Débuter dans l’industrie cinématographique peut être un processus long et ardu ; il suffit de demander au célèbre directeur artistique Luke Whitelock. Il savait ce qu’il voulait dès son plus jeune âge et a pris des risques pour devenir ce qu’il est aujourd’hui. En tant que directeur artistique, Luke prend des idées et les met en scène. Il a travaillé sur les plateaux de grands films, notamment « Les Gardiens de la Galaxie », « Avengers: Infinity War » et « Maléfique : Maîtresse du Mal ». Il a eu des clients de toutes tailles, mais certains des plus marquants sont Marvel, Disney et Universal. Il est l’un des premiers à avoir commencé à utiliser SketchUp pour le cinéma et est connu comme le spécialiste de SketchUp au Royaume-Uni. Découvrez comment il utilise la modélisation 3D pour construire aujourd’hui certains des décors les plus emblématiques de l’industrie cinématographique actuelle.

Luke se tenant devant le décor terminé de la chambre à coucher de Jasmine, dans Aladdin. Crédit : Disney

Quel est votre parcours dans l’industrie cinématographique ?

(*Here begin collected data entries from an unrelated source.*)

(** ** The result of a finished coroutine *)

Lemma step_results_kept s s' : step s s' → results_kept s s' ∨ ∃ p, freed p s s'.
Proof.
  apply (step_kept results_kept (λ _, True)); try done.
  - intros s0 p j Hj. by exists j.
  - intros s1 s2 s3 H12 H23 p j Hj.
    destruct (H12 p j Hj) as (j2 & Hj2 & Hd2).
    destruct (H23 p j2 Hj2) as (j3 & Hj3 & Hd3).
    exists j3. split; [done|]. intros Hd. destruct (Hd2 Hd) as [Hd2' Hv2].
    destruct (Hd3 Hd2') as [Hd3' Hv3]. split; [done|congruence].
  - intros c s0 p j Hj. by exists j.
  - intros q h s0 u s0' _ Hst%store_head_mem p j Hj. rewrite Hst. by exists j.
  - intros p f s0 j Hj Hf x jx Hx. simpl. rewrite lookup_insert.
    case_decide as Hpx; [|by exists jx]. subst x. rewrite Hj in Hx.
    inversion Hx; subst jx. by exists (f j).
  - intros p j s0 Hp x jx Hx. simpl. rewrite lookup_insert.
    case_decide as Hpx; [congruence|by exists jx].
Qed.

Lemma step_sparing_result p s s' j :
  step_sparing p s s' → mem s !! p = Some j → m_done j = true →
  ∃ j', mem s' !! p = Some j' ∧ m_done j' = true ∧ m_value j' = m_value j.
Proof.
  intros [Hstep Hkeep] Hj Hd.
  destruct (step_results_kept _ _ Hstep) as [Hres|(x & Hx & ->)].
  - destruct (Hres p j Hj) as (j' & Hj' & Hkept). exists j'. split; [done|]. by apply Hkept.
  - destruct Hkeep as [j' Hj']; [by eexists|]. simpl in Hj'.
    apply lookup_delete_Some in Hj' as [Hne Hj']. rewrite Hj in Hj'. inversion Hj'; subst j'.
    exists j. split; [|done]. simpl. by rewrite lookup_delete_ne.
Qed.

(** X6.  Only the destruction of its frame ([Coro_promise::deallocate],
    [~Coro]) removes a job object, and it removes that object alone.  As
    long as the frame of a coroutine that has reached its final
    suspension point is not destroyed, no operation changes its result:
    whatever runs afterwards, on any thread, the promise stays finished,
    [get] keeps returning the value that was returned, and [resume] does
    nothing. *)
Theorem result_is_final (s s' : State) (p : ptr) (j : Job) :
  (∀ s1 s2 x, step s1 s2 → is_Some (mem s1 !! x) → mem s2 !! x = None → freed x s1 s2) ∧
  (rtc (step_sparing p) s s' → mem s !! p = Some j → m_done j = true →
   (∃ j', mem s' !! p = Some j' ∧ m_done j' = true ∧ m_value j' = m_value j) ∧
   Coro_get p s' = Ok (m_value j, s') ∧
   (∀ th, Coro_promise_resume th p s' = Ok (true, s'))).
Proof.
  split.
  - intros s1 s2 x Hstep [jx Hx] Hgone.
    destruct (step_results_kept _ _ Hstep) as [Hres|(y & Hy & ->)].
    + destruct (Hres x jx Hx) as (j' & Hj' & _). congruence.
    + simpl in Hgone. destruct (decide (y = x)) as [->|Hne]; [done|].
      rewrite lookup_delete_ne in Hgone by done. congruence.
  - intros Hrtc Hj Hd.
    assert (∃ j', mem s' !! p = Some j' ∧ m_done j' = true ∧ m_value j' = m_value j)
      as (j' & Hj' & Hd' & Hv).
    { revert j Hj Hd. induction Hrtc as [s|s1 s2 s3 Hstep Hrtc IH]; intros j Hj Hd.
      - by exists j.
      - destruct (step_sparing_result _ _ _ _ Hstep Hj Hd) as (j2 & Hj2 & Hd2 & Hv2).
        destruct (IH j2 Hj2 Hd2) as (j3 & Hj3 & Hd3 & Hv3).
        exists j3. split; [done|]. split; [done|congruence]. }
    split; [by exists j'|]. split.
    + rewrite (Coro_get_Ok _ _ _ Hj'). by rewrite Hv.
    + intros th. by apply (Coro_promise_resume_done th p s' j').
Qed.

Je savais dès mon plus jeune âge que je voulais travailler dans le cinéma. À l’école, j’ai eu des professeurs formidables qui m’ont encouragé et donné confiance en moi. Motivé, j’ai poursuivi mes études à l’Institut des arts de Bournemouth. J’ai commencé en suivant des cours élémentaires en art et en design, puis j’ai obtenu un diplôme national en production audiovisuelle, pour finalement opter pour un diplôme en production cinématographique, avec une spécialisation en direction artistique.  

Une fois diplômé, j’ai déménagé à Londres, bien que je ne dispose pas ou peu de contacts dans l’industrie. Tous les grands studios britanniques sont situés à la périphérie de la ville. La poignée de contacts que j’ai eus provenaient de professeurs invités que j’avais rencontrés pendant mes études. Grâce à l’un d’entre eux, j'ai eu ma première chance en travaillant sur une petite émission intitulée « Sugar Rush », en tant qu’assistant du département artistique. J’ai continué à travailler pour la télévision jusqu’à ce que j’obtienne mon premier emploi dans le long métrage « Elizabeth : l’âge d’or ». C’est à ce moment-là que j’ai découvert SketchUp. 

Après avoir découvert SketchUp, comment avez-vous commencé et où cela vous a-t-il mené ?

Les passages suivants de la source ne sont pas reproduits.